The lines from the start of the data through the line with "Class ScalarFloatOps (F" are to be returned verbatim; all later lines are to be omitted.

*** Opening MATERIAL FOR THIS TASK ***

(** * The sampling integrator of the renderer: render jobs, tiles, samples

    A shallow embedding of [src/librender/integrator.cpp]:
    - [SamplingIntegrator::SamplingIntegrator], [cancel], [render],
      [render_block] and [render_sample];
    - [MonteCarloIntegrator::MonteCarloIntegrator].

    Conventions.  Machine integers are values of [Z] with the wrap-around of
    their C++ type written out ([u32], [u64], [i32]); [size_t] is 64 bits wide.
    The classes are templates over the floating-point type: the operations
    the file uses on [ScalarFloat] form the class [ScalarFloatOps], with IEEE
    binary64 (the double-precision variants) as an instance that computes.
    Code that the file calls but does not define (the property list, the
    spiral of tiles, [should_stop], [morton_decode], the sampler, the sensor,
    the transport evaluator) enters as a parameter of the function that
    calls it.  Of [render] the branch for the CPU is modelled (lines 64-121),
    with the workers of [tbb::parallel_for] interleaved iteration by
    iteration; the branch for the GPU (lines 122-145) is not. *)

From Stdlib Require Import ZArith Floats Uint63.
From stdpp Require Import base option list gmap strings.

Local Open Scope Z_scope.

(** ** Machine integers *)

(** [(uint32_t) z] *)
Definition u32 (z : Z) : Z := z mod 2 ^ 32.

(** [(size_t) z] *)
Definition u64 (z : Z) : Z := z mod 2 ^ 64.

(** A value of type [int]: two's complement on 32 bits. *)
Definition i32 (z : Z) : Z := (z + 2 ^ 31) mod 2 ^ 32 - 2 ^ 31.

(** [(size_t) -1], the sentinel of [samples_per_pass]. *)
Definition SIZE_MAX : Z := 2 ^ 64 - 1.

(** [ScalarVector2i], [ScalarPoint2u]: two integer components. *)
Record Vector2 : Type := mkVector2 { vx : Z; vy : Z }.

(** [hprod(v)] on a [ScalarVector2i]: the product of the components,
    computed in [int]. *)
Definition hprod (v : Vector2) : Z := i32 (vx v * vy v).

(** ** The floating-point type *)

(** What the file does with a [ScalarFloat]. *)
Class ScalarFloatOps (F : Type) : Type := {
  (** [(ScalarFloat) n] for an integer [n] *)
  of_int : Z -> F;
  (** [(size_t) x] *)
  to_size_t : F -> Z;
  fadd : F -> F -> F;
  fsub : F -> F -> F;
  fmul : F -> F -> F;
  fdiv : F -> F -> F;
  (** [ceil(x)] *)
  fceil : F -> F;
  (** [rsqrt(x)] *)
  rsqrt : F -> F;
  (** [x > 0] *)
  fpositive : F -> bool;
  (** [x > y] *)
  fgt : F -> F -> bool;
  (** the literal [.5f] *)
  fhalf : F
}.

(** Integers below [bound] and their exact quotients survive the trip through
    [F]: what IEEE arithmetic gives below [2^24] in binary32 and below [2^53]
    in binary64. *)
Class ScalarFloatExact (F : Type) `{ScalarFloatOps F} (bound : Z) : Prop := {
  to_of_size_t : forall n, 0 <= n < bound -> to_size_t (of_int n) = n;
  ceil_div_exact : forall k d,
    0 < k -> 0 < d -> k * d < bound ->
    to_size_t (fceil (fdiv (of_int (k * d)) (of_int d))) = k
}.
(** * RFM scoring pipeline of [app.py]

    A shallow embedding of [preprocess_data] (lines 12-61), of the data
    [create_plots] computes for its figures and of its re-engagement pass
    (lines 66-105), and of the route [index] up to the frame it plots,
    together with the pandas / numpy operations they call.

    Conventions.
    - A DataFrame is a list of row records, in row order.  A column is the
      list obtained by mapping a field over the rows.
    - A missing cell (NaN / NaT) is [None].
    - int64 and float64 arithmetic is idealised as exact arithmetic over
      [Q]: a sum is the exact sum and the edges of [numpy.linspace] are the
      exact ones.  On a table of whole amounts ([whole_amounts]) the
      program computes these very values and bins as the model does.  On
      other tables its sums and edges are the float64 roundings of the
      model's, so a value within rounding distance of an edge may change
      bin and two totals that differ by rounding only may make [cut] raise
      for duplicate edges.  Statements that need the exact value of a sum
      or of an edge of the Monetary column are made for tables of whole
      amounts; the other statements are about orders, ranges and labels,
      which rounding keeps.
    - The date parser ([pd.to_datetime]) and the random generator
      ([RandomState.choice]) are inputs of the model.  [preprocess_data]
      and [create_plots] take the date of the clock reading and the
      generator as arguments; [index_request] runs them in a [World] that
      holds the file, the wall clock and numpy's global generator.
    - [CustomerID] and [TransactionAmount] are present in every input row;
      [OrderID] may be missing, [PurchaseDate] may fail to parse.
    - A raised Python exception is the [Raise] branch of [result]. *)

From Stdlib Require Import List ZArith QArith Qabs Qround Qminmax.
From Stdlib Require Import String Bool Lia Lqa Arith Sorted Permutation.
From Stdlib Require OrderedTypeEx PrimFloat Uint63.
Import ListNotations.

Local Open Scope Z_scope.

(** ** Exceptions *)

Inductive exn : Type :=
| ValueError (msg : string)
| IndexError (msg : string).

Inductive result (A : Type) : Type :=
| Ok (a : A)
| Raise (e : exn).

Arguments Ok {A} a.
Arguments Raise {A} e.

Definition bind {A B : Type} (m : result A) (k : A -> result B) : result B :=
  match m with
  | Ok a => k a
  | Raise e => Raise e
  end.

Notation "x <- m ;; k" := (bind m (fun x => k))
  (at level 61, m at next level, right associativity).

Definition raises {A : Type} (m : result A) : Prop :=
  exists e, m = Raise e.

(** ** numpy / pandas primitives *)

Module Pandas.

Definition Qltb (x y : Q) : bool := negb (Qle_bool y x).

(** [np.nanmin] / [np.nanmax]: extremum of the non-missing entries; [None]
    stands for the NaN obtained when there is none. *)
Fixpoint nanmin (x : list (option Q)) : option Q :=
  match x with
  | [] => None
  | None :: t => nanmin t
  | Some v :: t =>
      match nanmin t with
      | None => Some v
      | Some m => Some (if Qltb m v then m else v)
      end
  end.

Fixpoint nanmax (x : list (option Q)) : option Q :=
  match x with
  | [] => None
  | None :: t => nanmax t
  | Some v :: t =>
      match nanmax t with
      | None => Some v
      | Some m => Some (if Qltb v m then m else v)
      end
  end.

(** [np.linspace(start, stop, num, endpoint=True)]:
    [step = (stop - start) / (num - 1)], [y = arange(num) * step + start],
    and the last sample is overwritten with [stop]. *)
Definition linspace (start stop : Q) (num : nat) : list Q :=
  match num with
  | O => []
  | S O => [start]
  | S div =>
      let step := ((stop - start) / inject_Z (Z.of_nat div))%Q in
      map (fun i => (inject_Z (Z.of_nat i) * step + start)%Q) (seq 0 div)
        ++ [stop]
  end.

(** [a.searchsorted(v, side='left')] on an ascending array: the first
    position whose element is not below [v]. *)
Fixpoint searchsorted_left (a : list Q) (v : Q) : nat :=
  match a with
  | [] => O
  | e :: a' => if Qltb e v then S (searchsorted_left a' v) else O
  end.

(** The duplicate test behind "Bin edges must be unique". *)
Fixpoint has_duplicates (a : list Q) : bool :=
  match a with
  | [] => false
  | e :: a' => existsb (Qeq_bool e) a' || has_duplicates a'
  end.

(** [0.001 * abs(m) if m != 0 else 0.001]: by how much [pd.cut] moves an
    end point outwards when the column is constant. *)
Definition widen (m : Q) : Q :=
  if Qeq_bool m 0 then 1 # 1000 else ((1 # 1000) * Qabs m)%Q.

(** The edges [pd.cut] computes for an integer [bins] and [right=True]:
    a constant column is widened on both sides before [linspace]; otherwise
    the lowest edge is lowered by 0.1% of the range after it. *)
Definition nbins_to_bins (mn mx : Q) (nbins : nat) : list Q :=
  if Qeq_bool mn mx then
    linspace (mn - widen mn) (mx + widen mx) (nbins + 1)
  else
    let adj := ((mx - mn) * (1 # 1000))%Q in
    match linspace mn mx (nbins + 1) with
    | [] => []
    | b0 :: rest => (b0 - adj)%Q :: rest
    end.

(** [_bins_to_cuts] for one cell: position by [searchsorted], missing when
    the cell is missing or falls outside the edges, else the label of the
    bin. *)
Definition bins_to_cuts {L : Type} (edges : list Q) (labels : list L)
    (cell : option Q) : option L :=
  match cell with
  | None => None
  | Some v =>
      let ids := searchsorted_left edges v in
      if (ids =? 0)%nat || (ids =? List.length edges)%nat then None
      else nth_error labels (ids - 1)
  end.

(** [pd.cut(x, bins=nbins, labels=labels)] with the defaults
    [right=True, include_lowest=False, duplicates='raise']. *)
Definition cut {L : Type} (x : list (option Q)) (nbins : nat)
    (labels : list L) : result (list (option L)) :=
  if (nbins <? 1)%nat then
    Raise (ValueError "`bins` should be a positive integer.")
  else
    match x with
    | [] => Raise (ValueError "Cannot cut empty array")
    | _ =>
        match nanmin x, nanmax x with
        | Some mn, Some mx =>
            let edges := nbins_to_bins mn mx nbins in
            if has_duplicates edges then
              Raise (ValueError "Bin edges must be unique")
            else if negb (List.length labels =? List.length edges - 1)%nat then
              Raise (ValueError
                "Bin labels must be one fewer than the number of bin edges")
            else Ok (map (bins_to_cuts edges labels) x)
        | _, _ => Raise (ValueError "Bin edges must be unique")
        end
    end.

(** [Categorical.astype(int)]: refuses a column holding a missing value. *)
Fixpoint astype_int (col : list (option Z)) : result (list Z) :=
  match col with
  | [] => Ok []
  | None :: _ => Raise (ValueError "Cannot convert float NaN to integer")
  | Some v :: t => t' <- astype_int t ;; Ok (v :: t')
  end.

End Pandas.

Import Pandas.

(** [round(q)] of Python 3: to the nearest integer, a tie going to the even
    neighbour. *)
Definition py_round (q : Q) : Z :=
  let f := Qfloor q in
  match (q - inject_Z f ?= 1 # 2)%Q with
  | Lt => f
  | Gt => f + 1
  | Eq => if Z.even f then f else f + 1
  end.

(** ** Data model *)

(** One row of [rfm_data.csv].  [OrderID] may be an empty cell; the other
    three columns are taken as filled in, [PurchaseDate] still as text. *)
Record TransactionRecord : Type := mkTransaction {
  CustomerID : Z;
  OrderID : option Z;
  PurchaseDate : string;
  TransactionAmount : Q
}.

(** A row after line 29: the transaction with its three metrics. *)
Record MetricRow : Type := mkMetricRow {
  txn : TransactionRecord;
  Recency : option Z;
  Frequency : option Z;
  MonetaryValue : option Q
}.

(** A row of the frame returned by [preprocess_data].  [index] is the row
    label: the second merge leaves a RangeIndex, and the later column
    assignments keep it. *)
Record ScoredRecord : Type := mkScoredRecord {
  index : nat;
  metrics : MetricRow;
  RecencyScore : Z;
  FrequencyScore : Z;
  MonetaryScore : Z;
  RFM_Score : Z;
  ValueSegment : option string;
  CustomerSegment : string
}.

(** ** Group-by and merge *)

Fixpoint insert_key (k : Z) (keys : list Z) : list Z :=
  match keys with
  | [] => [k]
  | h :: t =>
      if k <? h then k :: keys
      else if k =? h then keys
      else h :: insert_key k t
  end.

(** The group keys of [groupby]: the distinct key values, ascending. *)
Definition group_keys (keys : list Z) : list Z :=
  fold_right insert_key [] keys.

Definition notna {A : Type} (c : option A) : bool :=
  match c with Some _ => true | None => false end.

(** [df.groupby(key)[col].count().reset_index()]: per group, the number of
    non-missing cells of [col]. *)
Definition groupby_count {A B : Type} (key : A -> Z) (col : A -> option B)
    (df : list A) : list (Z * Z) :=
  map (fun k =>
         (k, Z.of_nat (List.length
                (filter (fun r => (key r =? k) && notna (col r)) df))))
      (group_keys (map key df)).

Definition Qsum (l : list Q) : Q := fold_right Qplus 0%Q l.

(** [df.groupby(key)[col].sum().reset_index()]. *)
Definition groupby_sum {A : Type} (key : A -> Z) (col : A -> Q)
    (df : list A) : list (Z * Q) :=
  map (fun k => (k, Qsum (map col (filter (fun r => key r =? k) df))))
      (group_keys (map key df)).

(** [left.merge(right, on=key, how='left')]: every left row, in order,
    paired with each right row of the same key, or once with a missing
    value when there is none. *)
Definition merge_left {A B C : Type} (key : A -> Z) (join : A -> option B -> C)
    (left : list A) (right : list (Z * B)) : list C :=
  flat_map
    (fun a =>
       match filter (fun kb => fst kb =? key a) right with
       | [] => [join a None]
       | matches => map (fun kb => join a (Some (snd kb))) matches
       end)
    left.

*** Closing MATERIAL FOR THIS TASK ***

### PROBLEM SOLUTION
(** * The sampling integrator of the renderer: render jobs, tiles, samples

    A shallow embedding of [src/librender/integrator.cpp]:
    - [SamplingIntegrator::SamplingIntegrator], [cancel], [render],
      [render_block] and [render_sample];
    - [MonteCarloIntegrator::MonteCarloIntegrator].

    Conventions.  Machine integers are values of [Z] with the wrap-around of
    their C++ type written out ([u32], [u64], [i32]); [size_t] is 64 bits wide.
    The classes are templates over the floating-point type: the operations
    the file uses on [ScalarFloat] form the class [ScalarFloatOps], with IEEE
    binary64 (the double-precision variants) as an instance that computes.
    Code that the file calls but does not define (the property list, the
    spiral of tiles, [should_stop], [morton_decode], the sampler, the sensor,
    the transport evaluator) enters as a parameter of the function that
    calls it.  Of [render] the branch for the CPU is modelled (lines 64-121),
    with the workers of [tbb::parallel_for] interleaved iteration by
    iteration; the branch for the GPU (lines 122-145) is not. *)

From Stdlib Require Import ZArith Floats Uint63.
From stdpp Require Import base option list gmap strings.

Local Open Scope Z_scope.

(** ** Machine integers *)

(** [(uint32_t) z] *)
Definition u32 (z : Z) : Z := z mod 2 ^ 32.

(** [(size_t) z] *)
Definition u64 (z : Z) : Z := z mod 2 ^ 64.

(** A value of type [int]: two's complement on 32 bits. *)
Definition i32 (z : Z) : Z := (z + 2 ^ 31) mod 2 ^ 32 - 2 ^ 31.

(** [(size_t) -1], the sentinel of [samples_per_pass]. *)
Definition SIZE_MAX : Z := 2 ^ 64 - 1.

(** [ScalarVector2i], [ScalarPoint2u]: two integer components. *)
Record Vector2 : Type := mkVector2 { vx : Z; vy : Z }.

(** [hprod(v)] on a [ScalarVector2i]: the product of the components,
    computed in [int]. *)
Definition hprod (v : Vector2) : Z := i32 (vx v * vy v).

(** ** The floating-point type *)

(** What the file does with a [ScalarFloat]. *)
Class ScalarFloatOps (F : Type) : Type := {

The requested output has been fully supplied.